妊娠初期の腹痛を防ぐために控えたい食べ物
適切ではない食生活も妊娠初期の腹痛の原因になります。腹痛を起こしやすい食べ物は、次のとおりです。
● 加熱処理がされていない食品
● 香辛料やスパイス
● カフェインを多く含む飲み物
● ハーブティー
妊娠初期に食中毒や子宮の収縮による腹痛を引き起こさないために、避けた方が良い食べ物と飲み物について詳しく解説します。
熱処理がされていない食品
火を通さない生ものを食べると食中毒になる可能性があります。妊娠中は熱処理がされていない以下のような食品は、食中毒予防のために控えるようにしてください。
● 刺身
● 寿司
● 魚卵
● 鶏卵
● 生ハム
● ユッケ
● ナチュラルチーズ
● 未殺菌乳
生ものにはトキソプラズマやリステリア菌、サルモネラ菌等の食中毒を引き起こす細菌が付着している可能性があります。食中毒が重症化した場合は流産や早産の原因になることもあるので、加熱せずにそのまま食べられる食材を摂取しないように注意しましょう。
香辛料やスパイス
香辛料やスパイスを過剰に摂取すると、子宮収縮により下腹部の痛みが発生する可能性があります。次のような香辛料やスパイスは、料理に使われていることが多いので注意してください。
● ウコン
● ターメリック
● シナモン
● ナツメグ
● サフラン
なお、ここで紹介したスパイスは摂取しすぎなければ問題はありません。料理に使用する際には、入れすぎないようにしましょう。
カフェインを多く含む飲み物
カフェインを多く含む飲み物を飲み過ぎると、自律神経のバランスが崩れて胃腸が活発になり、下痢を引き起こすことがあります。

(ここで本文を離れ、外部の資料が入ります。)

Lemma evaln_24 s : evaln 21 24 s =
  evaln 21 12 s + 2 ^ 252 * (
  s !!! 12%nat + 2 ^ 21 * s !!! 13%nat + 2 ^ 42 * s !!! 14%nat + 2 ^ 63 * s !!! 15%nat
  + 2 ^ 84 * s !!! 16%nat + 2 ^ 105 * s !!! 17%nat + 2 ^ 126 * s !!! 18%nat
  + 2 ^ 147 * s !!! 19%nat + 2 ^ 168 * s !!! 20%nat + 2 ^ 189 * s !!! 21%nat
  + 2 ^ 210 * s !!! 22%nat + 2 ^ 231 * s !!! 23%nat).
Proof.
  rewrite (evaln_S 21 23 s 483), (evaln_S 21 22 s 462), (evaln_S 21 21 s 441), (evaln_S 21 20 s 420),
    (evaln_S 21 19 s 399), (evaln_S 21 18 s 378), (evaln_S 21 17 s 357), (evaln_S 21 16 s 336),
    (evaln_S 21 15 s 315), (evaln_S 21 14 s 294), (evaln_S 21 13 s 273), (evaln_S 21 12 s 252) by reflexivity.
  generalize (evaln 21 12 s) (s !!! 12%nat) (s !!! 13%nat) (s !!! 14%nat) (s !!! 15%nat) (s !!! 16%nat)
    (s !!! 17%nat) (s !!! 18%nat) (s !!! 19%nat) (s !!! 20%nat) (s !!! 21%nat) (s !!! 22%nat)
    (s !!! 23%nat). intros. ring.
Qed.

Lemma within_abs b s i B : within b s -> (i < length b)%nat ->
  Z.max (- (b !!! i).1) ((b !!! i).2) <= B -> Z.abs (s !!! i) <= B.
Proof. intros Hb Hi HB. pose proof (within_lookup b s i Hb Hi). unfold in_itv in *. lia. Qed.

Lemma abs_itv x l h B : Z.abs x <= B -> (l <=? - B) && (B <=? h) = true -> in_itv (l, h) x.
Proof. unfold in_itv. cbn [fst snd]. rewrite andb_true_iff, !Z.leb_le. lia. Qed.

(** An operand is twelve limbs with their bounds. *)
Lemma within_12 a : within itv_load32 a ->
  exists a0 a1 a2 a3 a4 a5 a6 a7 a8 a9 a10 a11,
    a = [a0; a1; a2; a3; a4; a5; a6; a7; a8; a9; a10; a11] /\
    Z.abs a0 <= 2097151 /\ Z.abs a1 <= 2097151 /\ Z.abs a2 <= 2097151 /\ Z.abs a3 <= 2097151 /\
    Z.abs a4 <= 2097151 /\ Z.abs a5 <= 2097151 /\ Z.abs a6 <= 2097151 /\ Z.abs a7 <= 2097151 /\
    Z.abs a8 <= 2097151 /\ Z.abs a9 <= 2097151 /\ Z.abs a10 <= 2097151 /\ Z.abs a11 <= 33554431.
Proof.
  unfold within, itv_load32, in_itv. cbn [replicate app]. intros H.
  repeat (apply Forall2_cons_inv_l in H as (? & ? & ? & H & ->); cbn [fst snd] in * ).
  apply Forall2_nil_inv_l in H as ->.
  do 12 eexists. split; [reflexivity|]. repeat apply conj; lia.
Qed.

Ltac limb_vars Ha :=
  apply within_12 in Ha as (?&?&?&?&?&?&?&?&?&?&?&?&->&?&?&?&?&?&?&?&?&?&?&?&?).

(** [s !!! i] on explicit lists. *)
Ltac lookups := cbn [lookup_total list_lookup_total].

Ltac products_within b :=
  let l := eval vm_compute in b in change b with l; unfold within;
  repeat (apply Forall2_cons; [eapply abs_itv; [abs_exact | reflexivity] |]); apply Forall2_nil.
Ltac product_tac :=
  lookups; i64_consts; rewrite evaln_24, !evaln_12;
  split; [products_within itv_product | lookups; ring].

Lemma sc_mul_limbs_spec a b : within itv_load32 a -> within itv_load32 b ->
  within itv_product (sc_mul_limbs a b) /\
  evaln 21 24 (sc_mul_limbs a b) = evaln 21 12 a * evaln 21 12 b.
Proof. intros Ha Hb. limb_vars Ha. limb_vars Hb. unfold sc_mul_limbs. cbv zeta. product_tac. Qed.

Lemma sc_muladd_limbs_spec a b c :
  within itv_load32 a -> within itv_load32 b -> within itv_load32 c ->
  within itv_product (sc_muladd_limbs a b c) /\
  evaln 21 24 (sc_muladd_limbs a b c) = evaln 21 12 a * evaln 21 12 b + evaln 21 12 c.
Proof.
  intros Ha Hb Hc. limb_vars Ha. limb_vars Hb. limb_vars Hc.
  unfold sc_muladd_limbs. cbv zeta. product_tac.
Qed.

Lemma sc_mulsub_limbs_spec a b c :
  within itv_load32 a -> within itv_load32 b -> within itv_load32 c ->
  within itv_product (sc_mulsub_limbs a b c) /\
  evaln 21 24 (sc_mulsub_limbs a b c) = evaln 21 12 c - evaln 21 12 a * evaln 21 12 b.
Proof.
  intros Ha Hb Hc. limb_vars Ha. limb_vars Hb. limb_vars Hc.
  unfold sc_mulsub_limbs. cbv zeta. product_tac.
Qed.

Definition itv_sum : list itv := replicate 11 (- 2 ^ 22, 2 ^ 22) ++ [(- 2 ^ 26, 2 ^ 26); (0, 0)].

Ltac sum_tac :=
  lookups; i64_consts; rewrite (evaln_S 21 12 _ 252 eq_refl), !evaln_12;
  split; [products_within itv_sum | lookups; ring].

Lemma sc_add_limbs_spec a b : within itv_load32 a -> within itv_load32 b ->
  within itv_sum (sc_add_limbs a b) /\
  evaln 21 13 (sc_add_limbs a b) = evaln 21 12 a + evaln 21 12 b.
Proof. intros Ha Hb. limb_vars Ha. limb_vars Hb. unfold sc_add_limbs. sum_tac. Qed.

Lemma sc_sub_limbs_spec a b : within itv_load32 a -> within itv_load32 b ->
  within itv_sum (sc_sub_limbs a b) /\
  evaln 21 13 (sc_sub_limbs a b) = evaln 21 12 a - evaln 21 12 b.
Proof. intros Ha Hb. limb_vars Ha. limb_vars Hb. unfold sc_sub_limbs. sum_tac. Qed.

(** ** The functions *)

(** The interval checks of a program, from [n] limbs within [b]. *)
Definition sc_checks (ops : list sc_op) (n : nat) (b : list itv) : bool :=
  match itv_run ops (n, b) with
  | Some (n1, b1) =>
      (n1 =? 13)%nat && itv_floored b1 &&
      match itv_run sc_final (13%nat, b1) with
      | Some (n2, b2) => (n2 =? 12)%nat && itv_digits b2
      | None => false
      end
  | None => false
  end.

(** A program that passes the checks writes the canonical residue. *)
Lemma sc_checks_sound ops n b s :
  sc_checks ops n b = true -> within b s -> (n <=? length b)%nat = true ->
  sc_pack (sc_run (ops ++ sc_final) s) = le_bytes 32 (evaln 21 n s mod sc_l).
Proof.
  intros E Hb Hn. unfold sc_checks in E.
  destruct (itv_run ops (n, b)) as [[n1 b1]|] eqn:E1; [|done].
  rewrite !andb_true_iff, Nat.eqb_eq in E. destruct E as [[-> Hf] E].
  destruct (itv_run sc_final (13%nat, b1)) as [[n2 b2]|] eqn:E2; [|done].
  rewrite andb_true_iff, Nat.eqb_eq in E. destruct E as [-> Hd].
  assert (Hs : sc_inv (evaln 21 n s) (n, b) s).
  { split; [done|]. cbn [fst snd]. rewrite <- (within_length _ _ Hb).
    split; [by apply Nat.leb_le|]. exists 0. ring. }
  destruct (sc_run_final _ ops _ b1 b2 s Hs E1 Hf E2 Hd) as [Hdig Hv].
  destruct (sc_pack_spec _ Hdig) as (Hok & Hlen & Hval).
  rewrite Hv in Hval. apply le_val_inj; [done | apply le_bytes_ok | by rewrite Hlen, length_le_bytes|].
  rewrite le_val_le_bytes, Hval, (Z.mod_small (_ mod _)); [done|].
  pose proof (Z.mod_pos_bound (evaln 21 n s) sc_l). unfold sc_l in *. lia.
Qed.

Lemma le_val_mod l n : byte_ok l -> length l = n -> le_val l mod 2 ^ (8 * Z.of_nat n) = le_val l.
Proof. intros Hl <-. apply Z.mod_small, le_val_range, Hl. Qed.

Lemma sc_load32_spec s : byte_ok s -> length s = 32%nat ->
  within itv_load32 (sc_load32 s) /\ evaln 21 12 (sc_load32 s) = le_val s.
Proof.
  intros Hs Hl. rewrite sc_load32_digits by done. change (_ ++ _) with (digits_top s 11 25).
  split; [by apply (digits_top_within s 11 25)|].
  rewrite digits_top_value by lia. exact (le_val_mod s 32 Hs Hl).
Qed.

Definition itv_load64 : list itv := replicate 23 (0, 2 ^ 21 - 1) ++ [(0, 2 ^ 29 - 1)].

Lemma sc_load64_spec s : byte_ok s -> length s = 64%nat ->
  within itv_load64 (sc_load64 s) /\ evaln 21 24 (sc_load64 s) = le_val s.
Proof.
  intros Hs Hl. rewrite sc_load64_digits by done. change (_ ++ _) with (digits_top s 23 29).
  split; [by apply (digits_top_within s 23 29)|].
  rewrite digits_top_value by lia. exact (le_val_mod s 64 Hs Hl).
Qed.

(** Evaluates the checks of a program on the bounds of its limbs. *)
Ltac by_checks n b W :=
  rewrite !app_assoc; apply (sc_checks_sound _ n b); [vm_compute; reflexivity | exact W | reflexivity].

Lemma sc_reduce_spec s : byte_ok s -> length s = 64%nat ->
  sc_reduce s = le_bytes 32 (le_val s mod sc_l).
Proof.
  intros Hs Hl. destruct (sc_load64_spec s Hs Hl) as [Hw <-].
  unfold sc_reduce. by_checks 24%nat itv_load64 Hw.
Qed.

カフェインが含まれている飲み物は、次のとおりです。
● コーヒー
● 緑茶
● 紅茶
● エナジードリンク
● 栄養ドリンク
コーヒーには胃酸の分泌を促すクロロゲン酸や腸の粘膜を刺激するタンニンというポリフェノールが含まれているため、飲んでしまうと腹痛が起きやすい傾向があります。

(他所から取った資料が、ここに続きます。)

(** [X = (w/x)^(m+1)], the value of [fe_divpowm1 w x]. *)
Lemma candidate_cases w x X : ~ zero_p x ->
  X * X * x ≡ₚ w * (w * x ^ 7) ^ (2 * root_m + 1) ->
  (X * X * x ≡ₚ w \/ X * X * x ≡ₚ - w) \/
  (~ zero_p w /\ (forall q, ~ q * q * x ≡ₚ w) /\ (X * X * x ≡ₚ root_i * w \/ X * X * x ≡ₚ - (root_i * w))).
Proof.
  intros Nx R. destruct (decide (zero_p w)) as [Zw|Nw].
  { left; left. unfold zero_p in Zw. rewrite R. etransitivity; [apply eqp_mul; [exact Zw | reflexivity]|].
    rewrite Z.mul_0_l. symmetry. exact Zw. }
  destruct (fourth_root w x Nw Nx) as [[T|T]|T].
  - left; left. rewrite R, T. apply eqp_eq. ring.
  - left; right. rewrite R, T. apply eqp_eq. ring.
  - right. split; [done|]. split.
    + intros q Q. destruct (root_sign w x q Q) as [S|S].
      { intros Zq. apply Nw. unfold zero_p in *. apply (eqp_step (-1) _ _ _ _ Q), (eqp_step q _ _ _ _ Zq), eqp_eq. ring. }
      * destruct T as [T|T]; rewrite T in S; revert S; vm_compute; discriminate.
      * destruct T as [T|T]; rewrite T in S; revert S; vm_compute; discriminate.
    + destruct T as [T|T]; [left | right]; rewrite R, T; apply eqp_eq; ring.
Qed.

(** ** The equation of the curve *)

Section Map.
Variables z w x X : Z.
Hypothesis Nx : ~ zero_p x.
Hypothesis Hx : x ≡ₚ z * z + mont_a * z * w + w * w.
Hypothesis HX : X * X * x ≡ₚ - ((mont_a + 2) * z * w).

Lemma map_denominator : ~ zero_p (z + w).
Proof using All.
  unfold zero_p. intros Z0.
  assert (Ez : z ≡ₚ - w) by (apply (eqp_step 1 _ _ _ _ Z0), eqp_eq; ring).
  rewrite Ez in Hx, HX.
  assert (Nw : ~ zero_p w).
  { intros Zw. apply Nx. unfold zero_p in *. rewrite Hx, Zw. apply eqp_eq. ring. }
  assert (Uw : unit_p (w * w * (mont_a + 2))).
  { apply unit_nonzero. apply nonzero_mul; [by apply nonzero_mul | vm_compute; discriminate]. }
  assert (D : X * X * ed_d ≡ₚ 1).
  { apply (unit_cancel _ _ _ Uw). rewrite Hx in HX.
    apply (eqp_step (X * X * (w * w)) _ _ _ _ ed_d_mont), (eqp_step 1 _ _ _ _ HX), eqp_eq. ring. }
  apply (ed_d_nonsquare (X * ed_d)).
  apply (eqp_step (- ed_d) _ _ _ _ D), eqp_eq. ring.
Qed.

Lemma map_curve y : y * (z + w) ≡ₚ z - w -> ed_curve X y.
Proof using All.
  intros Hy. pose proof map_denominator as N. unfold ed_curve.
  apply (unit_cancel _ _ ((mont_a + 2) * ((z + w) * (z + w)))).
  { apply unit_nonzero. apply nonzero_mul; [vm_compute; discriminate | by apply nonzero_mul]. }
  transitivity ((mont_a + 2) * (- (X * X) * ((z + w) * (z + w)) + (z - w) * (z - w))).
  { rewrite <- Hy. apply eqp_eq. ring. }
  transitivity ((mont_a + 2) * ((z + w) * (z + w)) + ed_d * (mont_a + 2) * (X * X) * ((z - w) * (z - w))).
  2:{ rewrite <- Hy. apply eqp_eq. ring. }
  rewrite ed_d_mont. rewrite Hx in HX.
  apply (eqp_step (-4) _ _ _ _ HX), eqp_eq. ring.
Qed.
End Map.

(** ** The quantities of the function *)

Definition map_v (u : Z) : Z := 2 * u * u.
Definition map_w (u : Z) : Z := map_v u + 1.
Definition map_x (u : Z) : Z := map_w u * map_w u - mont_a * mont_a * map_v u.

Lemma map_x_nonzero u : ~ zero_p (map_x u).
Proof.
  intros Z0. destruct (decide (zero_p u)) as [Zu|Nu].
  - unfold zero_p, map_x, map_w, map_v in *. rewrite Zu in Z0. revert Z0.
    replace ((2 * 0 * 0 + 1) * (2 * 0 * 0 + 1) - mont_a * mont_a * (2 * 0 * 0)) with 1 by ring. discriminate.
  - assert (Ua : unit_p (mont_a * u)).
    { apply unit_nonzero, nonzero_mul; [vm_compute; discriminate | done]. }
    destruct Ua as [i Hi]. apply (two_nonsquare (map_w u * i)). unfold zero_p, map_x in Z0.
    apply (eqp_step (i * i) _ _ _ _ Z0), (eqp_step (2 * (mont_a * u * i + 1)) _ _ _ _ Hi), eqp_eq.
    unfold map_v. ring.
Qed.

(** The point with the first coordinate up to sign, and the second. *)
Definition map_point (u z X : Z) (P : point) : Prop :=
  (ed_px (pt P) ≡ₚ X \/ ed_px (pt P) ≡ₚ - X) /\ ed_py (pt P) * (z + map_w u) ≡ₚ z - map_w u.

(** ** The check at the end *)

Lemma ge_fromfe_check_spec r x y : p2_rep r x y -> ed_curve x y -> ge_fromfe_check r = true.
Proof.
  intros ((HX & HY & HZ) & U & EX & EY) C. unfold ge_fromfe_check. cbv zeta.
  destruct (fe_div_spec (p2_X r) (p2_Z r) x) as [Hx Vx]; [fe_bound | exact HZ | exact U | exact EX |].
  destruct (fe_div_spec (p2_Y r) (p2_Z r) y) as [Hy Vy]; [exact HY | exact HZ | exact U | exact EY |].
  set (fx := fe_mul (p2_X r) (fe_invert (p2_Z r))) in *. set (fy := fe_mul (p2_Y r) (fe_invert (p2_Z r))) in *.
  clearbody fx fy.
  assert (Hs : fe_bounded (3 * 33889976 + 1) (3 * 16944988 + 1)
    (fe_add (fe_sub (fe_add (fe_mul fe_d (fe_mul (fe_sq fx) (fe_sq fy))) (fe_sq fx)) (fe_sq fy)) fe_1)).
  { eapply fe_bounded_weaken;
      [eapply fe_add_gen; [eapply fe_sub_gen; [eapply fe_add_gen | |..] | |..] |..];
      try (apply fe_mul_small; fe_bound); try (apply fe_sq_small; fe_bound);
      try (apply (fe_bounded_check 1 0); reflexivity); lia. }
  assert (Hw : fe_wide (fe_add (fe_sub (fe_add (fe_mul fe_d (fe_mul (fe_sq fx) (fe_sq fy))) (fe_sq fx)) (fe_sq fy)) fe_1)).
  { eapply fe_bounded_weaken; [exact Hs | lia | lia]. }
  rewrite fe_isnonzero_zero by exact Hw. apply bool_decide_eq_true. unfold zero_p.
  fe_values. rewrite Vx, Vy, fe_d_val. unfold ed_curve in C.
  apply (eqp_step (-1) _ _ _ _ C), eqp_eq. ring.
Qed.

そもそも、妊娠中にカフェインを摂取すると胎児の発育不良につながるといわれています。しかし、妊娠中のカフェイン摂取による胎児への影響は、まだよくわかっていません。少量なら影響は少ないですが、カフェインの含有量が多い飲み物の多飲は控えるようにしましょう。
ハーブティー
ハーブティーはカフェインレスで妊娠中でも楽しめるお茶ですが、一部の種類には子宮収縮効果があります。妊娠中に控えた方が良いハーブティーの種類は、次のとおりです。
● レモングラス
● ローズマリー
● リコリス
● マテ
● ジャスミン
● ハトムギ
子宮に影響がないハーブティーであれば、リラックス効果があるので妊婦が飲んでも問題ありません。どうしてもハーブティーが飲みたい場合は、専門家や医師に相談してから飲むようにしましょう。
妊娠初期に起こる腹痛の原因を見極めよう
今回は妊娠初期に起こりやすい腹痛の原因と対処法について解説しました。
妊娠初期は、ホルモンバランスの変化やストレスにより腹痛を感じる人が多いです。痛みがすぐおさまるようであれば様子をみるだけで問題ありません。しかし、痛みが強い場合や出血等の症状がある場合は異常だと判断し、すぐに医師の診察を受けた方が良いです。
また、軽い腹痛の場合は、自宅で様子を見ながら安静に過ごしましょう。体を休めたり温めたりするだけで痛みが和らぐこともあります。他にも、腸や子宮を刺激する食品を控えるようにすることも大切です。赤ちゃんを育てる自分の体をいたわりながらマタニティライフを送りましょう。